Task goal = From the entries below, retype only the lines from the one with "Definition gtb (x" through the one with "accel_diff : float;", exactly as written.

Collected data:

########################################

(** * Brake-tilt / hold-tilt controller of the Refloat package

  Shallow embedding of [src/brake_tilt.c] and [src/brake_tilt.h].

  The C code computes on [float], the IEEE 754 binary32 format.  The model
  uses the executable specification of IEEE arithmetic of the standard
  library ([SpecFloat]) at precision 24 and maximal exponent 128, so every
  operation below rounds exactly as the target FPU does (round to nearest,
  ties to even) and every definition can be evaluated on concrete inputs.

  The controller state is a record that is threaded through the calls; the
  C functions mutate the struct behind [bt], the model returns the new
  record. *)

From Stdlib Require Import ZArith Bool List Lia QArith Qpower.
From Stdlib Require Import SpecFloat.
Import ListNotations.

Local Open Scope Z_scope.

(** ** binary32 arithmetic *)

Module F32.

Definition prec : Z := 24.
Definition emax : Z := 128.

Definition float := spec_float.

Definition add : float -> float -> float := SFadd prec emax.
Definition sub : float -> float -> float := SFsub prec emax.
Definition mul : float -> float -> float := SFmul prec emax.
Definition div : float -> float -> float := SFdiv prec emax.
Definition opp : float -> float := SFopp.
Definition abs : float -> float := SFabs.

(** C comparisons; each is false as soon as one operand is a NaN. *)
Definition eqb : float -> float -> bool := SFeqb.
Definition ltb : float -> float -> bool := SFltb.
Definition leb : float -> float -> bool := SFleb.
Definition gtb (x y : float) : bool := SFltb y x.

(** Conversion of an integer constant to [float]. *)
Definition of_Z (z : Z) : float := binary_normalize prec emax z 0 false.

(** A well-formed binary32 datum. *)
Definition valid (x : float) : bool := valid_binary prec emax x.

Definition is_nan (x : float) : bool :=
  match x with S754_nan => true | _ => false end.

Definition zero : float := S754_zero false.
Definition one : float := of_Z 1.
Definition two : float := of_Z 2.
Definition five : float := of_Z 5.
Definition twenty : float := of_Z 20.
Definition c500 : float := of_Z 500.
Definition c800 : float := of_Z 800.
Definition c1000 : float := of_Z 1000.
Definition c2000 : float := of_Z 2000.
(** [0.5f] and [1.5f] are exact. *)
Definition half : float := S754_finite false 8388608 (-24).
Definition one_half : float := S754_finite false 12582912 (-23).
(** [0.995f] is 0x3F7EB852 and [0.99f] is 0x3F7D70A4: the binary32 numbers
    nearest to the decimal literals. *)
Definition c0_995 : float := S754_finite false 16693330 (-24).
Definition c0_99 : float := S754_finite false 16609444 (-24).

End F32.

Definition float : Type := F32.float.

(** ** C [int] *)

Definition INT_MIN : Z := - 2 ^ 31.
Definition INT_MAX : Z := 2 ^ 31 - 1.

(** Result of an [int] operation, reduced to 32 bits in two's complement. *)
Definition int_wrap (z : Z) : Z := (z + 2 ^ 31) mod 2 ^ 32 - 2 ^ 31.

(** ** Data model *)

(** [BrakeTilt] of [brake_tilt.h]. *)
Record BrakeTilt := mkBrakeTilt {
  factor : float;
  target : float;
  setpoint : float;
  hold_tilt_active : bool;
  hold_tilt_value : float;
  hold_counter : Z;
  pitch_timer : float;
  pitch_at_trigger : float;
  hold_tilt_pitch_drop_detected : Z
}.

(** Modelled from the spec: [MotorData] is declared in [motor_data.h], which
    is not among the sources.  The fields read by the controller are the ones
    of the motor snapshot: a braking flag, the absolute and the signed ERPM,
    and the integer direction sign. *)
Record MotorData := mkMotorData {
  braking : bool;
  abs_erpm : float;
  erpm : float;
  erpm_sign : Z
}.

(** Modelled from the spec: [ATR] is declared in [atr.h], which is not among
    the sources.  The three fields read here are floats. *)
Record ATR := mkATR {
  accel_diff : float;
  off_step_size : float;
  on_step_size : float
}.

(** Modelled from the spec: [IMU] is declared in [imu.h], which is not among
    the sources. *)
Record IMU := mkIMU {
  pitch : float;
  balance_pitch : float
}.

(** Modelled from the spec: [RefloatConfig] is declared in
    [conf/datatypes.h], which is not among the sources.  The fields read by
    the controller are numeric; the hold-tilt timeout is a number of ticks
    that is stored into the [int] counter, the others are floats. *)
Record RefloatConfig := mkRefloatConfig {
  braketilt_strength : float;
  braketilt_lingering : float;
  incline_threshold_default : float;
  hold_tilt_min_target : float;
  hold_tilt_time_window : float;
  hold_tilt_pitch_delta_threshold : float;
  hold_tilt_angle : float;
  hold_tilt_timeout : Z
}.

(** Field assignments [bt->f = v]. *)
Definition set_factor (v : float) (bt : BrakeTilt) : BrakeTilt :=
  mkBrakeTilt v (target bt) (setpoint bt) (hold_tilt_active bt)
    (hold_tilt_value bt) (hold_counter bt) (pitch_timer bt)
    (pitch_at_trigger bt) (hold_tilt_pitch_drop_detected bt).

Definition set_target (v : float) (bt : BrakeTilt) : BrakeTilt :=
  mkBrakeTilt (factor bt) v (setpoint bt) (hold_tilt_active bt)
    (hold_tilt_value bt) (hold_counter bt) (pitch_timer bt)
    (pitch_at_trigger bt) (hold_tilt_pitch_drop_detected bt).

Definition set_setpoint (v : float) (bt : BrakeTilt) : BrakeTilt :=
  mkBrakeTilt (factor bt) (target bt) v (hold_tilt_active bt)
    (hold_tilt_value bt) (hold_counter bt) (pitch_timer bt)
    (pitch_at_trigger bt) (hold_tilt_pitch_drop_detected bt).

Definition set_hold_tilt_active (v : bool) (bt : BrakeTilt) : BrakeTilt :=
  mkBrakeTilt (factor bt) (target bt) (setpoint bt) v
    (hold_tilt_value bt) (hold_counter bt) (pitch_timer bt)
    (pitch_at_trigger bt) (hold_tilt_pitch_drop_detected bt).

Definition set_hold_tilt_value (v : float) (bt : BrakeTilt) : BrakeTilt :=
  mkBrakeTilt (factor bt) (target bt) (setpoint bt) (hold_tilt_active bt)
    v (hold_counter bt) (pitch_timer bt)
    (pitch_at_trigger bt) (hold_tilt_pitch_drop_detected bt).

Definition set_hold_counter (v : Z) (bt : BrakeTilt) : BrakeTilt :=
  mkBrakeTilt (factor bt) (target bt) (setpoint bt) (hold_tilt_active bt)
    (hold_tilt_value bt) v (pitch_timer bt)
    (pitch_at_trigger bt) (hold_tilt_pitch_drop_detected bt).

Definition set_pitch_timer (v : float) (bt : BrakeTilt) : BrakeTilt :=
  mkBrakeTilt (factor bt) (target bt) (setpoint bt) (hold_tilt_active bt)
    (hold_tilt_value bt) (hold_counter bt) v
    (pitch_at_trigger bt) (hold_tilt_pitch_drop_detected bt).

Definition set_pitch_at_trigger (v : float) (bt : BrakeTilt) : BrakeTilt :=
  mkBrakeTilt (factor bt) (target bt) (setpoint bt) (hold_tilt_active bt)
    (hold_tilt_value bt) (hold_counter bt) (pitch_timer bt)
    v (hold_tilt_pitch_drop_detected bt).

Definition set_pitch_drop_detected (v : Z) (bt : BrakeTilt) : BrakeTilt :=
  mkBrakeTilt (factor bt) (target bt) (setpoint bt) (hold_tilt_active bt)
    (hold_tilt_value bt) (hold_counter bt) (pitch_timer bt)
    (pitch_at_trigger bt) v.

(** ** Divisions

  A float division never traps, a zero divisor gives an infinity or a NaN.
  To state which divisors a call evaluates, the model records every
  division of [brake_tilt_update] with the place it stands at. *)

Inductive div_site :=
  | DivAccelHalf     (* fabsf(atr->accel_diff) / 2 *)
  | DivFactor        (* balance_offset / bt->factor *)
  | DivDamper        (* ... / downhill_damper *)
  | DivLingering     (* atr->off_step_size / config->braketilt_lingering *)
  | DivStepHalf.     (* braketilt_step_size /= 2 *)

Definition Logged (A : Type) : Type := (A * list (div_site * float))%type.
(** * Inventory application (app.py): draft / finalize document lifecycle

    A shallow embedding of the request handlers of [app.py] that compose,
    checkpoint and finalize consumption bills and reception sheets:

    - the relational store is a record of tables, each a list of rows in
      insertion order (a query without ORDER BY returns rows in that order);
    - the Flask session is a record holding the two optional item buffers
      (['bill_items'], ['reception_items']);
    - a handler is a function from its form values, the session and the
      store to a response, a new session and a new store;
    - the transaction of the two finalize handlers runs in a small
      state-and-exception monad over a working copy of the store, so that
      [db.session.rollback()] is the return to the store the request began
      with.

    Quantities are Python numbers ([float(request.form['quantity'])]).  The
    handlers only compare, add and subtract them, so the model is written
    over a class [Num] of those operations; [float_Num] is the binary64
    instance the handlers run with. *)

From Stdlib Require Import List String Ascii Bool ZArith Lia PrimFloat.
From Stdlib Require Import Sorted Permutation.
Import ListNotations.
Open Scope string_scope.
Open Scope list_scope.
Open Scope Z_scope.

(** ** Numbers *)

Class Num (R : Type) : Type := {
  nzero : R;
  nadd : R -> R -> R;          (* x + y *)
  nsub : R -> R -> R;          (* x - y *)
  ngt : R -> R -> bool         (* x > y *)
}.

(** Python's [float]: IEEE 754 binary64. *)
#[export] Instance float_Num : Num float := {
  nzero := 0%float;
  nadd := PrimFloat.add;
  nsub := PrimFloat.sub;
  ngt := fun x y => PrimFloat.ltb y x
}.

(** ** Strings: [str.strip()] *)

(** [str.isspace] on the characters below U+0100. *)
Definition is_space (c : ascii) : bool :=
  let n := N_of_ascii c in
  ((9 <=? n) && (n <=? 13) || (28 <=? n) && (n <=? 32)
   || (n =? 133) || (n =? 160))%N.

Fixpoint lstrip (s : string) : string :=
  match s with
  | EmptyString => EmptyString
  | String c rest => if is_space c then lstrip rest else s
  end.

Fixpoint rstrip (s : string) : string :=
  match s with
  | EmptyString => EmptyString
  | String c rest =>
      match rstrip rest with
      | EmptyString => if is_space c then EmptyString else String c EmptyString
      | kept => String c kept
      end
  end.

Definition strip (s : string) : string := rstrip (lstrip s).

(** Python truthiness of a [str]: [not s]. *)
Definition str_empty (s : string) : bool :=
  match s with EmptyString => true | _ => false end.

(** ** Rows and tables *)

Definition timestamp := Z.

Section Model.

Context {R : Type} {N : Num R}.

(** [Product] rows. *)
Record Product : Type := mkProduct {
  p_id : Z;
  p_code : string;
  p_name : string;
  p_unit : string;
  p_quantity : R;
  p_location : string;
  p_min_stock : R;
  p_updated_at : timestamp
}.

(** An entry of a session buffer: the dict built by the add-item handlers. *)
Record Item : Type := mkItem {
  item_number : Z;
  code : string;
  name : string;
  unit_ : string;
  quantity : R;
  location : string
}.

(** The columns shared by [BillItem], [ReceptionItem], [DraftBillItem] and
    [DraftReceptionItem]; [parent_id] is [bill_id], [reception_id] or
    [draft_id]. *)
Record ItemRow : Type := mkItemRow {
  parent_id : Z;
  r_item_number : Z;
  product_code : string;
  product_name : string;
  r_unit : string;
  r_quantity : R;
  r_location : string
}.

Record ConsumptionBill : Type := mkConsumptionBill {
  cb_id : Z;
  cb_employee_name : string;
  cb_employee_signature : string;
  cb_is_finished : bool;
  cb_bill_date : timestamp
}.

Record ReceptionSheet : Type := mkReceptionSheet {
  rs_id : Z;
  rs_supplier : string;
  rs_document_number : string;
  rs_notes : string;
  rs_is_finished : bool;
  rs_reception_date : timestamp
}.

Record DraftBill : Type := mkDraftBill {
  dbill_id : Z;
  dbill_employee_name : string;
  dbill_employee_signature : string;
  dbill_last_updated : timestamp
}.

Record DraftReception : Type := mkDraftReception {
  drec_id : Z;
  drec_supplier : string;
  drec_document_number : string;
  drec_notes : string;
  drec_last_updated : timestamp
}.

Record Database : Type := mkDatabase {
  t_product : list Product;
  t_consumption_bill : list ConsumptionBill;
  t_bill_item : list ItemRow;
  t_reception_sheet : list ReceptionSheet;
  t_reception_item : list ItemRow;
  t_draft_bill : list DraftBill;
  t_draft_bill_item : list ItemRow;
  t_draft_reception : list DraftReception;
  t_draft_reception_item : list ItemRow
}.

(** The Flask session: [None] is "key not in session". *)
Record Session : Type := mkSession {
  s_bill_items : option (list Item);
  s_reception_items : option (list Item)
}.

Definition set_bill_items (v : option (list Item)) (s : Session) : Session :=
  {| s_bill_items := v; s_reception_items := s_reception_items s |}.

########################################

Answer to this task =
Definition gtb (x y : float) : bool := SFltb y x.

(** Conversion of an integer constant to [float]. *)
Definition of_Z (z : Z) : float := binary_normalize prec emax z 0 false.

(** A well-formed binary32 datum. *)
Definition valid (x : float) : bool := valid_binary prec emax x.

Definition is_nan (x : float) : bool :=
  match x with S754_nan => true | _ => false end.

Definition zero : float := S754_zero false.
Definition one : float := of_Z 1.
Definition two : float := of_Z 2.
Definition five : float := of_Z 5.
Definition twenty : float := of_Z 20.
Definition c500 : float := of_Z 500.
Definition c800 : float := of_Z 800.
Definition c1000 : float := of_Z 1000.
Definition c2000 : float := of_Z 2000.
(** [0.5f] and [1.5f] are exact. *)
Definition half : float := S754_finite false 8388608 (-24).
Definition one_half : float := S754_finite false 12582912 (-23).
(** [0.995f] is 0x3F7EB852 and [0.99f] is 0x3F7D70A4: the binary32 numbers
    nearest to the decimal literals. *)
Definition c0_995 : float := S754_finite false 16693330 (-24).
Definition c0_99 : float := S754_finite false 16609444 (-24).

End F32.

Definition float : Type := F32.float.

(** ** C [int] *)

Definition INT_MIN : Z := - 2 ^ 31.
Definition INT_MAX : Z := 2 ^ 31 - 1.

(** Result of an [int] operation, reduced to 32 bits in two's complement. *)
Definition int_wrap (z : Z) : Z := (z + 2 ^ 31) mod 2 ^ 32 - 2 ^ 31.

(** ** Data model *)

(** [BrakeTilt] of [brake_tilt.h]. *)
Record BrakeTilt := mkBrakeTilt {
  factor : float;
  target : float;
  setpoint : float;
  hold_tilt_active : bool;
  hold_tilt_value : float;
  hold_counter : Z;
  pitch_timer : float;
  pitch_at_trigger : float;
  hold_tilt_pitch_drop_detected : Z
}.

(** Modelled from the spec: [MotorData] is declared in [motor_data.h], which
    is not among the sources.  The fields read by the controller are the ones
    of the motor snapshot: a braking flag, the absolute and the signed ERPM,
    and the integer direction sign. *)
Record MotorData := mkMotorData {
  braking : bool;
  abs_erpm : float;
  erpm : float;
  erpm_sign : Z
}.

(** Modelled from the spec: [ATR] is declared in [atr.h], which is not among
    the sources.  The three fields read here are floats. *)
Record ATR := mkATR {
  accel_diff : float;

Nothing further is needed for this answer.